Die letzten drei Tage im Leben von Kurt Cobain im Film
Ausgabe: 2006/13, Fluchtversuch, Film, Vorauer, Cobain, Nirvana
30.03.2006
- Kirchenzeitung der Diözese Linz, Markus Vorauer/C. o.
Die letzten drei Tage im Leben von Nirvana-Kultsänger Kurt Cobain – Gus Van Sant schuf mit dem Film „Last Days“ ein Dokument jugendlicher Verzweiflung.Markus Vorauer/C. o.
Ein Bursche mit halblangen, blonden Haaren, die ihm ins Gesicht hängen. Zerrissene Jeans, ein T-Shirt, weit über die Hose getragen, der Dresscode des „Grunge“ ist offensichtlich.
Ziellos und kontaktscheu. Wir folgen seinen ziellosen Wegen durch ein einsames Haus, wo er sich als Frau verkleidet, mit einem Gewehr auf zwei schlafende Personen zielt, sich Spaghetti kocht. Ab und zu kreuzt er die Wege von weiteren Menschen. Aber aus dem Mund von Blake (Michael Pitt), dem Protagonisten von „Last Days“, kommen nur unverständliche Laute. Er versucht jeglichen Kontakt mit anderen Menschen zu vermeiden. Auch wenn der Film eine mehr als freie Visualisierung der Ereignisse der letzten Tage von Nirvana-Bandleader Kurt Cobain ist, finden sich zahlreiche Entsprechungen zur realen Biografie: das ominöse Tagebuch, das Plastikarmband aus der Entzugsklinik, das einsame Haus und die finale Einstellung, die dem Fotogramm des toten Körpers von Cobain entspricht.
Kein Nirvana-Soundtrack. Der Film ist keine posthume Glorifizierung des Rockstars und kommt auch gänzlich ohne von der Band stammende Musikuntermalung aus.

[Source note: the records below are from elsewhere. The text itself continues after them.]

(** X17.  The call writes cache files and nothing else: a file whose path
    is not the cache path of a namespace is after the call what it was
    before, and with the file cache switched off so is every file. *)
Theorem enhanceRequests_files :
  ∀ (batch batch' : list metricsservicepb.ExportMetricsServiceRequest)
    (st st' : EnrichState) (err : option error),
    enhanceRequests cfg batch st = Returns (batch', st', err) →
    (∀ path, (∀ namespace, path ≠ cachePath (fileCachePath cfg) namespace) →
             files (world st') !! path = files (world st) !! path)
    ∧ (fileCacheEnabled cfg = false → files (world st') = files (world st)).
Proof.
  intros batch batch' st st' err Hrun.
  apply (enhanceRequests_preserves
           (λ s, (∀ path, (∀ namespace, path ≠ cachePath (fileCachePath cfg) namespace) →
                          files (world s) !! path = files (world st) !! path)
                 ∧ (fileCacheEnabled cfg = false → files (world s) = files (world st))))
    in Hrun; [exact Hrun | | by split].
  clear. intros accountID effectiveRegion dp s step s' Hs. unfold enrichDataPoint.
  cbv zeta. set (cwm := buildCloudWatchMetricFromKeyValues (sdp_Attributes dp)).
  destruct (String.eqb _ "" || String.eqb _ "")%bool; [by intros [= _ <-]|].
  destruct (GetService (model.Namespace cwm)) as [svc|]; [|by intros [= _ <-]].
  destruct (ensureResources cfg (model.Namespace cwm) s) as [[s1|[stop s1]]|] eqn:He;
    [| |discriminate].
  - assert (files (world s1) = files (world s) ∨
            ∃ res w, getOrCacheResources (fileCachePath cfg) (model.Namespace cwm)
                       (region cfg) (fileCacheExpiration cfg) (fileCacheEnabled cfg)
                       (world s) = Returns (res, w) ∧ world s1 = w) as Hw.
    { revert He. unfold ensureResources.
      destruct (resourceCache s !! _); [intros [= <-]; by left|].
      destruct (getOrCacheResources _ _ _ _ _ _) as [[[resources|e] w]|]; [| |discriminate].
      - intros [= <-]. right. by eexists _, _.
      - destruct (negb _); [by destruct (continueOnResourceFailure cfg)|].
        intros [= <-]. right. by eexists _, _. }
    assert ((∀ path, (∀ namespace, path ≠ cachePath (fileCachePath cfg) namespace) →
                     files (world s1) !! path = files (world st) !! path)
            ∧ (fileCacheEnabled cfg = false → files (world s1) = files (world st))) as Hs1.
    { destruct Hw as [Hw|(res & w & Hget & Hw)]; [by rewrite Hw|].
      apply getOrCacheResources_touches in Hget as [Hother Hsame]. rewrite Hw. split.
      - intros path Hpath. rewrite Hother by apply Hpath. by apply Hs.
      - intros Hoff. rewrite Hsame by (by left). by apply Hs. }
    destruct (associatorCache s1 !! _);
      destruct (AssociateMetricToResource _ cwm); by intros [= _ <-].
  - intros [= _ <-]. revert He. unfold ensureResources.
    destruct (resourceCache s !! _); [discriminate|].
    destruct (getOrCacheResources _ _ _ _ _ _) as [[[resources|e] w]|] eqn:Hget;
      [discriminate| |discriminate].
    apply getOrCacheResources_touches in Hget as [Hother Hsame].
    destruct (negb _); [|discriminate].
    destruct (continueOnResourceFailure cfg); intros [= _ <-]; cbn [world]; (split;
      [intros path Hpath; rewrite Hother by apply Hpath; by apply Hs
      |intros Hoff; rewrite Hsame by (by left); by apply Hs]).
Qed.

End NothingToEnrich.

Section NothingToEnrichWitness.

Local Abbreviation sample_enhance yace batch st :=
  (@enhanceRequests Sample.promutil Sample.gomodel Sample.json (Sample.client [])
     Sample.associators (Sample.settings yace true) batch st).

(** A summary for the namespace [AWS/Lambda], which the sample services do
    not list, next to a gauge. *)
Lemma enhanceRequests_nothing_to_enrich_witness :
  let batch :=
    [ {| metricsservicepb.ResourceMetrics :=
           [ {| metricspb.Resource := None;
                metricspb.ScopeMetrics_ :=
                  [ {| metricspb.Scope := "";
                       metricspb.Metrics :=
                         [ {| metricspb.Name := "amazonaws.com/AWS/Lambda/Duration";
                              metricspb.Description := "";
                              metricspb.Unit := "ms";
                              metricspb.Data :=
                                metricspb.Metric_Summary
                                  [ {| metricspb.sdp_Attributes :=
                                         [ Some (commonpb.strKV "Namespace" "AWS/Lambda");
                                           Some (commonpb.strKV "MetricName" "Duration") ];
                                       metricspb.sdp_StartTimeUnixNano := 0;
                                       metricspb.sdp_TimeUnixNano := 0;
                                       metricspb.sdp_Count := 1;
                                       metricspb.sdp_Sum := 1%float;
                                       metricspb.sdp_QuantileValues := [];
                                       metricspb.sdp_Flags := 0 |} ] |};
                           Sample.otherMetric ];
                       metricspb.sm_SchemaUrl := "" |} ];
                metricspb.rm_SchemaUrl := "" |} ] |} ] in
  sample_enhance true batch Sample.filled
  = Returns (@without_summaries batch, Sample.filled, None)
  ∧ metric_names (without_summaries batch) = ["other"].
Proof.
  intros batch. split; [|vm_compute; reflexivity].
  apply (@enhanceRequests_nothing_to_enrich Sample.promutil Sample.gomodel Sample.json
           (Sample.client []) Sample.associators (Sample.settings true true) batch
           Sample.filled).
  repeat constructor.
Defined.

Local Abbreviation answered_enhance batch st :=
  (@enhanceRequests Sample.promutil Sample.gomodel Sample.json
     (Sample.client [([Sample.ec2Resource], None)]) Sample.associators
     (Sample.settings true true) batch st).

Lemma enhanceRequests_caches_consistent_witness :
  ∃ batch' st',
    answered_enhance [Sample.request] Sample.fresh = Returns (batch', st', None)
    ∧ @caches_consistent Sample.associators st'
    ∧ associatorCache st' !! "AWS/EC2" = Some [Sample.ec2Resource].
Proof.
  pose (run := answered_enhance [Sample.request] Sample.fresh).
  pose (out := match run with
               | Returns (batch', st', _) => (batch', st')
               | Panics => ([], Sample.fresh)
               end).
  exists out.1, out.2.
  assert (answered_enhance [Sample.request] Sample.fresh
          = Returns (out.1, out.2, None)) as Hrun by (vm_compute; reflexivity).
  split; [exact Hrun|]. split; [|vm_compute; reflexivity].
  apply (@enhanceRequests_caches_consistent Sample.promutil Sample.gomodel Sample.json
           (Sample.client [([Sample.ec2Resource], None)]) Sample.associators
           (Sample.settings true true)
           [Sample.request] out.1 Sample.fresh out.2 None); [|exact Hrun].
  intros ns asc Hasc. vm_compute in Hasc. discriminate.
Defined.
Inductive result (A : Type) :=
  | Ok (a : A)
  | Raise (e : error).
Arguments Ok {A} a.
Arguments Raise {A} e.

(** Modelled from the spec: the transactional unit of work the missing
    [memex/models/document.py] runs in: the three tables as the session sees them, the
    warnings logged so far, and the flush of the storage layer.
    [flush_raises n] tells whether the n-th flush of this session raises
    [IntegrityError] (the tests replace [db_session.flush] by a function
    that always does); [flushes] counts the flushes made. *)
Record Session := mkSession {
  documents : gmap nat Document;
  document_uris : list DocumentURI;
  document_meta : list DocumentMeta;
  next_document : nat;
  warnings : list warning;
  flushes : nat;
  flush_raises : nat -> bool;
}.

Definition set_documents (s : Session) (d : gmap nat Document) : Session :=
  mkSession d (document_uris s) (document_meta s) (next_document s)
            (warnings s) (flushes s) (flush_raises s).

Definition set_document_uris (s : Session) (rows : list DocumentURI) : Session :=
  mkSession (documents s) rows (document_meta s) (next_document s)
            (warnings s) (flushes s) (flush_raises s).
(** ** Discovery, continued *)

Lemma queue_inv_loop (assign : SdkNode -> string -> result SdkNode)
    (top : gset string) (workflow_class : list (string * addr))
    (fuel : nat) (st st' : Discovery) :
  queue_inv workflow_class st ->
  discover_loop assign fuel top st = Some (Ok st') ->
  queue_inv workflow_class st'.
Proof.
  intros Hinit Hl.
  apply (discover_loop_invariant assign top (queue_inv workflow_class))
    with (fuel := fuel) (st := st); try done.
  - intros h nm a rest vis ins outs ns log [ch HP] Ha. exists ch.
    simpl in *. by rewrite <- app_assoc.
  - intros h nm a rest vis ins outs ns log st1 [ch HP] Ha Hv. simpl in HP.
    assert (Hsame : (log ++ [(nm, a)]) ++ rest = workflow_class ++ ch).
    { by rewrite <- app_assoc. }
    assert (Hmore : forall l, (log ++ [(nm, a)]) ++ rest ++ l
                              = workflow_class ++ ch ++ l).
    { intros l. by rewrite !app_assoc, Hsame. }
    revert Hv. unfold visit.
    destruct (h !! a) as [[n|i|o|elems|items|]|]; simpl.
    + destruct (assign n nm); simpl; [|done]. intros [= <-]. by exists ch.
    + case_bool_decide as Hdec; [done|]. intros [= <-]. by exists ch.
    + case_bool_decide as Hdec; [done|]. intros [= <-]. by exists ch.
    + intros [= <-]. exists (ch ++ seq_children nm elems). apply Hmore.
    + intros [= <-]. exists (ch ++ dict_children nm items). apply Hmore.
    + intros [= <-]. by exists ch.
    + intros [= <-]. by exists ch.
Qed.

A-chronologisch erzählt – Sequenzen werden aus unterschiedlichen Perspektiven wiederholt präsentiert – wirkt der Film wie ein Dokument jugendlicher Verzweiflung. Die (nicht verwackelte!) Handkamera heftet sich an den in Zeitlupe agierenden Blake, der sich von seiner Umwelt zusehends abzuschotten versucht. Jedoch: Immer wieder dringt die Außenwelt in das erwählte Refugium ein. So läutet andauernd das Telefon und versuchen Leute mit Blake Kontakt aufzunehmen: Freunde, Manager, ein (von Gattin Courtney Love beauftragter) Privatdetektiv. Die Bandmitglieder, die sich im Haus vergnügen, erweisen sich als sex- und drogensüchtige Schmarotzer, die es nur auf das Geld von Blake abgesehen haben.
Bis zum Verstummen. „Last Days“ ist kein leicht konsumierbarer Film, weil er sich formal gegen eine alles vereinheitlichende Konsumwelt stellt. Er ist auch kein Film über Rock-Musik. Vielmehr handelt er von deren In-strumentalisierung im Kommerzregime. Und doch dringt in der vielleicht schönsten Sequenz des Films all die Sprengkraft des Indie-Rock durch, wenn Blake den Instrumenten in seinem Studio die letztmöglichen Töne bis zum Verstummen abringt.